- [TRY IT] In the entries below, find the line with "Definition save (parent" and print exactly every line from there up to and including the line with "if logout then", with no other lines.

- [GIVEN DATA]
....................
(* ===== verification/ClientDownload.v ===== *)
(** * Downloads of the client

    [crates/client/src/download.rs]: the token of an instance, the requests to
    its download service, and the file a download becomes.  The service, the
    canonical form of a directory and what other processes do to the disk while
    a response is awaited are variables; paths are as written, a trailing slash
    or dot is dropped.  Input that is not UTF-8 is no valid token. *)
From stdpp Require Import gmap.
From S2P Require Import Prelude RustStr Lines Headers Url Json Users Fs ClientFiles Systems SystemRewrite Setup ClientSources.
Open Scope string_scope.
Open Scope Z_scope.
Open Scope list_scope.
Open Scope mirror_scope.
Open Scope act_scope.

(** A response: its body comes in chunks and may be cut off; a content type that
    is not text is [None]. *)
Record Reply : Type := {
  rp_status : Z;
  rp_content_type : option string;
  rp_content_length : option Z;
  rp_chunks : list string;
  rp_interrupted : bool;
}.

(** The answer to a [GET] with a query and a bearer token. *)
Class DownloadService : Type := {
  download_get : string -> list (string * string) -> string -> option Reply;
}.

Inductive DownloadCommand : Type :=
| Auth (logout : bool)
| Check (url : string)
| Fetch (url output : string) (max_bytes : Z).

(** ** Tokens *)

Definition valid_token (token : string) : bool :=
  (str_len token =? 52) && starts_with "mpd_" token && all_bytes is_ascii_alphanumeric (String.substring 4 48 token).

Definition first_line (s : string) : string :=
  match split_once newline s with Some (line, _) => line | None => s end.

Definition read_auth_token (input : string) (interactive : bool) : result string string :=
  let bounded := String.substring 0 256 input in
  let token := str_trim (if interactive then first_line bounded else bounded) in
  if valid_token token then Ok token else Err "expected a download-only token from the account page".

Section Client.
Context `{UrlApi} `{JsonApi} `{SecretApi} {service : DownloadService}.
Variable env : Env.
(** [MIRRORPROXY_DOWNLOAD_TOKEN]. *)
Variable env_token : option string.
(** [std::process::id()]. *)
Variable pid : Z.
(** [fs::canonicalize] of a directory. *)
Variable canonicalize : string -> option string.
(** What other processes do during the [k]-th wait. *)
Variable meanwhile : nat -> Disk -> Disk.

Definition loopback (host : option string) : bool :=
  match host with Some h => one_of ["localhost"; "127.0.0.1"; "[::1]"] h | None => false end.

Definition base (value : string) : result string string :=
  let? base := validated_base_url value in
  match url_parse base with
  | None => Err "invalid URL"
  | Some u =>
      if (url_scheme u =? "https")%string || loopback (url_host_str u) then Ok base
      else Err "download authentication requires HTTPS (except loopback development)"
  end.

Definition credential_path (base : string) : result string string :=
  let? home := result_of_option (user_home env) "user home is unavailable" in
  Ok (path_join (path_join home ".mirrorproxy/credentials") (sha256_hex base +:+ ".token")).

Definition unavailable : string :=
  "download token unavailable; configure it locally with mirrorproxy download --base-url ORIGIN auth --token-stdin".

(** The file is opened, then looked at, then read. *)
Definition token (base : string) : act string :=
  match env_token with
  | Some token => do? _ := ensure (valid_token token) "invalid download token in environment" in ret token
  | None =>
      do? path := of_result (credential_path base) in
      do? _ := reject_symlink path in
      do? file := context unavailable (metadata path) in
      do? _ := call (fun d => (Ok tt, d)) in
      do? _ := ensure (Z.land (Node.mode file) 63 =? 0) "download credential permissions must be 0600" in
      do? text := call (fun d => (Ok (String.substring 0 256 (Node.text file)), d)) in
      let text := str_trim text in
      do? _ := ensure (valid_token text) "invalid stored download token" in
      ret text
  end.

(** ** Requests *)

Definition validate_url (value : string) : result unit string :=
  if negb (str_len value <=? 8192) then Err "download URL is too long"
  else
    match url_parse value with
    | None => Err "invalid download URL"
    | Some u =>
        if (url_scheme u =? "https")%string && bool_decide (url_port_or_known_default u = Some 443)
           && bool_decide (is_Some (url_host_str u)) && no_credentials u && bool_decide (url_fragment u = None)
        then Ok tt else Err "download target must be credential-free HTTPS on port 443"
    end.

(** The wait number [k]. *)
Definition wait (k : nat) : act unit := fun d => (Ok tt, meanwhile k d).

Definition request (origin url : string) (check : bool) : act Reply :=
  do? _ := of_result (validate_url url) in
  do? origin := of_result (base origin) in
  do? token := token origin in
  do? _ := wait 0 in
  do? response := of_option (download_get (origin +:+ "/api/download" +:+ if check then "/check" else "") [("url", url)] token)
    "download service request failed; check instance connectivity and TLS" in
  do? _ := ensure ((200 <=? rp_status response) && (rp_status response <? 300))
    ("download service rejected request (HTTP " +:+ show_uint (rp_status response)
     +:+ "); check permission, domain policy and quota") in
  ret response.

(** The body of a policy response. *)
Fixpoint collect_policy (chunks : list string) (interrupted : bool) (bytes : string) : result string string :=
  match chunks with
  | [] => if interrupted then Err "policy response interrupted" else Ok bytes
  | chunk :: chunks =>
      if str_len bytes + str_len chunk <=? 65536 then collect_policy chunks interrupted (bytes +:+ chunk)
      else Err "policy response too large"
  end.

Definition check (base url : string) : act Value :=
  do? response := request base url true in
  do? _ := ensure match rp_content_type response with Some v => starts_with "application/json" v | None => false end
    "download service returned non-JSON policy response" in
  do? bytes := of_result (collect_policy (rp_chunks response) (rp_interrupted response) "") in
  of_option (json_from_slice bytes) "invalid policy response".

(** ** Files *)

Definition drop_current (path : string) : string :=
  match strip_suffix "/." path with Some p => trim_end_matches "/" p | None => path end.

(** [Path::parent] and [Path::file_name]. *)
Definition parent_and_name (path : string) : string * option string :=
  let path := Nat.iter (String.length path) drop_current (trim_end_matches "/" path) in
  let '(name, parent) := split_name path in
  (parent, if one_of [""; "."; ".."] name then None else Some name).

(** [write_all] at the end of the open file. *)
Definition append_all (path content : string) : act unit := fun d =>
  let put text := on_nodes (alter (fun n => {| Node.text := Node.text n +:+ text; Node.mode := Node.mode n |}) path) in
  match next d with
  | (Fine, d) => (Ok tt, put content d)
  | (Fails n, d) => (Err "input/output error", put (String.substring 0 n content) d)
  end.

(** [fs::hard_link]. *)
Definition hard_link (from to : string) : act unit := call (fun d =>
  if bool_decide (is_Some (nodes d !! to) \/ is_Some (links d !! to)) then (Err "file exists", d)
  else match nodes d !! from with
       | Some n => (Ok tt, on_nodes <[to := n]> d)
       | None => (Err not_found, d)
       end).

Definition temporary_path (parent : string) : act string := fun d =>
  (Ok (path_join parent (".mirrorproxy-download-" +:+ show_uint pid +:+ "-" +:+ show_uint (Z.of_nat (sequence d)))),
   {| nodes := nodes d; links := links d; tape := tape d; sequence := S (sequence d) |}).

(** [Temporary] is removed when it goes out of scope. *)
Definition with_temporary {A} (path : string) (m : act A) : act A := fun d =>
  let '(r, d) := m d in (r, (remove_file path d).2).

(** The loop of [fetch]: the length and the bytes that were written. *)
Fixpoint receive (max_bytes : Z) (temporary : string) (chunks : list string) (interrupted : bool) (k : nat) (size : Z)
    (body : string) : act (Z * string) :=
  match chunks with
  | [] =>
      do? _ := wait k in
      do? _ := ensure (negb interrupted) "download interrupted; partial file removed" in
      ret (size, body)
  | chunk :: chunks =>
      do? _ := wait k in
      let size := sat_add_u64 size (str_len chunk) in
      do? _ := ensure (size <=? max_bytes) "download exceeds local file size limit" in
      do? _ := append_all temporary chunk in
      receive max_bytes temporary chunks interrupted (S k) size (body +:+ chunk)
  end.

Definition length_allows (expected : option Z) (p : Z -> bool) : bool :=
  match expected with Some n => p n | None => true end.

Definition report (output : string) (size : Z) (body : string) : Value :=
  Object [("bytes", Number (show_uint size)); ("path", Str output); ("sha256", Str (sha256_hex body))].

(** What follows when the temporary file is there. *)
Definition fill_and_publish (temporary output : string) (max_bytes : Z) (response : Reply) : act Value :=
  do? received := receive max_bytes temporary (rp_chunks response) (rp_interrupted response) 1 0 "" in
  do? _ := ensure (length_allows (rp_content_length response) (fun n => n =? received.1)) "incomplete download" in
  do? _ := sync_all temporary in
  do? _ := context "cannot publish output; filesystem must support hard links and destination must not exist"
    (hard_link temporary output) in
  ret (report output received.1 received.2).

Definition save (parent output : string) (max_bytes : Z) (response : Reply) : act Value :=
  do? _ := ensure (rp_status response =? 200) "partial download responses are not supported by this command" in
  do? _ := ensure (length_allows (rp_content_length response) (fun n => n <=? max_bytes)) "download exceeds local file size limit" in
  do? temporary := temporary_path parent in
  do? _ := context "cannot create download temporary file" (create_new temporary) in
  with_temporary temporary (fill_and_publish temporary output max_bytes response).

Definition fetch (base url output : string) (max_bytes : Z) : act Value :=
  do? _ := ensure ((1 <=? max_bytes) && (max_bytes <=? Z.shiftl 64 30)) "max_bytes must be 1 to 64 GiB" in
  do? _ := reject_symlink output in
  do? _ := absent output "output already exists; choose a new file" in
  let '(parent, name) := parent_and_name output in
  do? parent := context "output directory is unavailable"
    (call (fun d => (result_of_option (canonicalize (if str_is_empty parent then "." else parent)) not_found, d))) in
  do? name := of_option name "output must name a file" in
  let output := path_join parent name in
  do? response := request base url false in
  save parent output max_bytes response.

(** ** The command *)

(** What is printed. *)
Inductive Printed : Type := PrintedText (text : string) | PrintedValue (v : Value).

Definition auth (base : string) (logout : bool) (input : string) (interactive : bool) : act Printed :=
  do? path := of_result (credential_path base) in
  do? _ := reject_symlink path in
  if logout then
    do? _ := fun d => if exists_at path d then remove_file path d else (Ok tt, d) in
    ret (PrintedText "Download credential removed.")
  else
    do? token := of_result (read_auth_token input interactive) in
    let parent := (split_name path).2 in
    do? _ := create_dir_all parent in
    do? _ := reject_symlink path in
    do? _ := call (fun d => (Ok tt, d)) in
    do? _ := write_atomic pid path token in
    do? _ := set_permissions path OWNER_ONLY in
    ret (PrintedText "Download credential saved for this instance.").

Definition run (base_url : string) (command : DownloadCommand) (input : string) (interactive : bool) : act Printed :=
  do? base := of_result (base base_url) in
  match command with
  | Auth logout => auth base logout input interactive
  | Check url => do? v := check base url in ret (PrintedValue v)
  | Fetch url output max_bytes => do? v := fetch base url output max_bytes in ret (PrintedValue v)
  end.
End Client.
....................
- [WORKED SOLUTION]
Definition save (parent output : string) (max_bytes : Z) (response : Reply) : act Value :=
  do? _ := ensure (rp_status response =? 200) "partial download responses are not supported by this command" in
  do? _ := ensure (length_allows (rp_content_length response) (fun n => n <=? max_bytes)) "download exceeds local file size limit" in
  do? temporary := temporary_path parent in
  do? _ := context "cannot create download temporary file" (create_new temporary) in
  with_temporary temporary (fill_and_publish temporary output max_bytes response).

Definition fetch (base url output : string) (max_bytes : Z) : act Value :=
  do? _ := ensure ((1 <=? max_bytes) && (max_bytes <=? Z.shiftl 64 30)) "max_bytes must be 1 to 64 GiB" in
  do? _ := reject_symlink output in
  do? _ := absent output "output already exists; choose a new file" in
  let '(parent, name) := parent_and_name output in
  do? parent := context "output directory is unavailable"
    (call (fun d => (result_of_option (canonicalize (if str_is_empty parent then "." else parent)) not_found, d))) in
  do? name := of_option name "output must name a file" in
  let output := path_join parent name in
  do? response := request base url false in
  save parent output max_bytes response.

(** ** The command *)

(** What is printed. *)
Inductive Printed : Type := PrintedText (text : string) | PrintedValue (v : Value).

Definition auth (base : string) (logout : bool) (input : string) (interactive : bool) : act Printed :=
  do? path := of_result (credential_path base) in
  do? _ := reject_symlink path in
  if logout then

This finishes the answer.